The problem of efficient, simple, and robust suppression of strong solvent resonances, in particular the strong water resonance that dominates the spectra of molecules in aqueous solution, has been a focus of attention in the NMR spectroscopy community for many years, and many different methods have been proposed. Some of these methods, such as saturation [1], [2] of the H₂O resonance during the relaxation delay that precedes the pulse sequence by a low-intensity continuous irradiation are unsuitable when the solute has protons that exchange with the solvent, as the lines from these exchangeable protons may be attenuated greatly [3] by saturation transfer [4]. The same issues arise in water-eliminated FT (WEFT) pulse sequences [5], [6]. Pulsed methods that avoid exciting the water [7], [8], [9], [10], [11], [12] avoid the saturation problem, but high suppression can be hard to achieve reliably, and the excitation profile can also result in unwanted attenuation of solute resonances nearby the water, or outside the bandwidth of the excitation.

By far, the most often-used water suppression techniques use pulsed field gradients (PFGs) to rapidly attenuate the H₂O resonance, winding any transverse magnetization into a tight spatial helix oriented along the PFG axis, and causing the integrated magnetic flux through the NMR receiver coil to nearly vanish for the water magnetization. These include gradient-enhanced coherence transfer pathway selection [13], WATERGATE [14], WATERGATE using only hard pulses and delays [15], excitation sculpting [16], WET [17], modifications of WATERGATE [18], and PURGE [19]. All these PFG-based methods have their individual strengths and weaknesses, and may not be applicable in all situations depending on the details of underlying pulse sequence and characteristics of the sample itself. In some cases, the water suppression performance can vary, or be apparently erratic using the same sequence on different samples. This may necessitate somewhat tedious trial-and-error optimization of the water suppression to get usable spectra, and is worthwhile avoiding if possible.

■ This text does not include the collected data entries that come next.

(** Result: a server's data socket honours the port range.  If the system binds a port that is
    asked for, the socket is bound to the lowest port of the range that the system gives out,
    on any local address, and is registered for RIO exactly when a Windows receiver asked;
    there is an error only when no socket could be created or every port of the range is
    refused. *)
Theorem data_socket_in_range windows k lo hi rio :
  0 < lo → (∀ p q, so_bind k p = Ok q → p ≠ 0 → q = p) →
  match data_socket windows k (Some (lo, hi)) rio with
  | Ok s =>
      us_registered s = windows && rio ∧ sa_ip (us_local s) = V4 0 ∧ lo ≤ sa_port (us_local s) ≤ hi ∧
      local_udp_port (Ok (us_local s)) = sa_port (us_local s) ∧
      ∀ p, lo ≤ p < sa_port (us_local s) → ∃ e, so_bind k p = Err e
  | Err _ => (∃ e, opened windows rio k = Err e) ∨ ∀ p, lo ≤ p ≤ hi → ∃ e, so_bind k p = Err e
  end.
Proof.
  intros Hlo Hk. unfold data_socket, bind_data_socket.
  set (b := λ port : Z, _). set (e0 := mkIoError AddrNotAvailable _).
  pose proof (bind_range_first b (Z.to_nat (hi + 1 - lo)) lo e0) as Hr.
  assert (∀ p, b p = match opened windows rio k with Err e => Err e | Ok _ => configure_socket (windows && rio) k p end) as Hb
    by (intros; apply new_socket_eq).
  destruct (opened windows rio k) as [[]|e] eqn:Eo.
  - assert (∀ p, (∃ e, b p = Err e) → ∃ e, so_bind k p = Err e) as Herr.
    { intros p [e He]. rewrite Hb in He. unfold configure_socket in He. destruct (so_bind k p) eqn:Ep; [done|by eexists]. }
    destruct (bind_range b lo _ e0) as [s|e].
    + destruct Hr as (p & Hp & Es & Hq). rewrite Hb in Es. unfold configure_socket in Es.
      destruct (so_bind k p) as [q|] eqn:Ep; [|done]. injection Es as <-. rewrite (Hk p q Ep) by lia. simpl.
      split_and!; try done; [lia|lia|]. intros p' Hp'. apply Herr, Hq. lia.
    + right. intros p Hp. apply Herr, Hr. lia.
  - destruct (bind_range b lo _ e0) as [s|e']; [|left; by exists e]. destruct Hr as (p & _ & Es & _). by rewrite Hb in Es.
Qed.

(** ** A file sink starts at its size *)

Lemma vec_resize_extend f (n : nat) :
  vec_resize (if Z.of_nat (length f) <? n then vec_resize f n else f) n = vec_resize f n.
Proof.
  destruct (Z.ltb_spec (length f) n); [|done]. unfold vec_resize. by rewrite resize_idemp.
Qed.

(** Result: whatever [fallocate] answers, on any platform, when [set_len] succeeds the sink is the
    one the receiver's theorems are about. *)
Lemma allocate_os_ok k len errno :
  0 ≤ len < 2 ^ 63 → next_answer k = None →
  allocate_os (λ f n, fallocate_linux f n errno) k len = file_allocate k len ∧
  allocate_os fallocate_portable k len = file_allocate k len.
Proof.
  intros Hl Hd. unfold allocate_os, file_allocate, file_set_len. rewrite Hd. split; [|by destruct (0 <? _)].
  assert (u64_as_i64 len = len) as -> by (apply u64_as_i64_small; lia).
  destruct (Z.ltb_spec 0 len); [|done]. destruct errno as [e|]; cbn [fallocate_linux fst]; [done|].
  pose proof (vec_resize_extend (fk_file k) (Z.to_nat len)) as E. rewrite Z2Nat.id in E by lia. by rewrite E.
Qed.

By analyzing the PFG-based schemes using a simple theory, and exploring the possible factors that influence performance, we arrive at an improved water suppression sequence based on the previous excitation-sculpting [16] template. This solvent-optimized double gradient spectroscopy (SOGGY) sequence seems to be a good compromise between convenience and performance in many practical situations.

Section snippets

Theory

In 1995, Hwang and Shaka [16] outlined a general and flexible way to suppress the strong water resonance using a double pulsed field gradient spin echo (DPFGSE) sequence: G₁-S-G₁-G₂-S-G₂. Here S denotes an arbitrary sequence of radiofrequency (RF) pulses and G_i are mathematically independent PFGs. The analysis, focused on a single uncoupled resonance line and neglecting any dynamics that may arise from the presence of the spatial magnetization helix itself or radiation damping (see below),

Experimental

Water suppression would certainly be simpler if it were done strictly within the digital confines of computer simulation. However it is, of course, carried out in the lab using imperfect software and hardware, and sometimes in environments that are less than perfect. All practical matters related to spectrometer performance, unexpected effects from intense lines at high fields, and the balance between convenience and robustness on one hand, and absolute performance on the other, are best

Radiation damping and anomalous refocusing

Methods that manipulate z-magnetization, such as WET [17] seem anecdotally to require extensive optimization for best performance. Such optimization is partly necessitated by having a number of adjustable parameters. But there is also another difficulty when working with repetitive sequences of the type α_i–G_i (exciting transverse magnetization and then winding it into a tight helix with a gradient) as in WET. The potential problem has been elegantly elucidated by Lin et al. [23]. Calculations

Conclusions

Solvent suppression remains an area of interest for NMR technique development, and the best compromise will be dictated by the details of the experiment, spectrometer hardware limitations, and other considerations such as the time it takes to optimize the performance on each sample, and the degree of suppression required. Many solvent suppression schemes have been proposed, and many of them are capable of excellent performance when adjusted by direct interactive observation of the residual

Acknowledgments

This research was made possible by support from the National Institutes of Health, GM- 66763, and by a UC Discovery Grant BIO05-10533. K.J.D. was supported by the National Institutes of Health, National Research Service Award 5 T15 LM007443 from the National Library of Medicine. B.D.N. thanks the UCI School of Physical Sciences for partial support.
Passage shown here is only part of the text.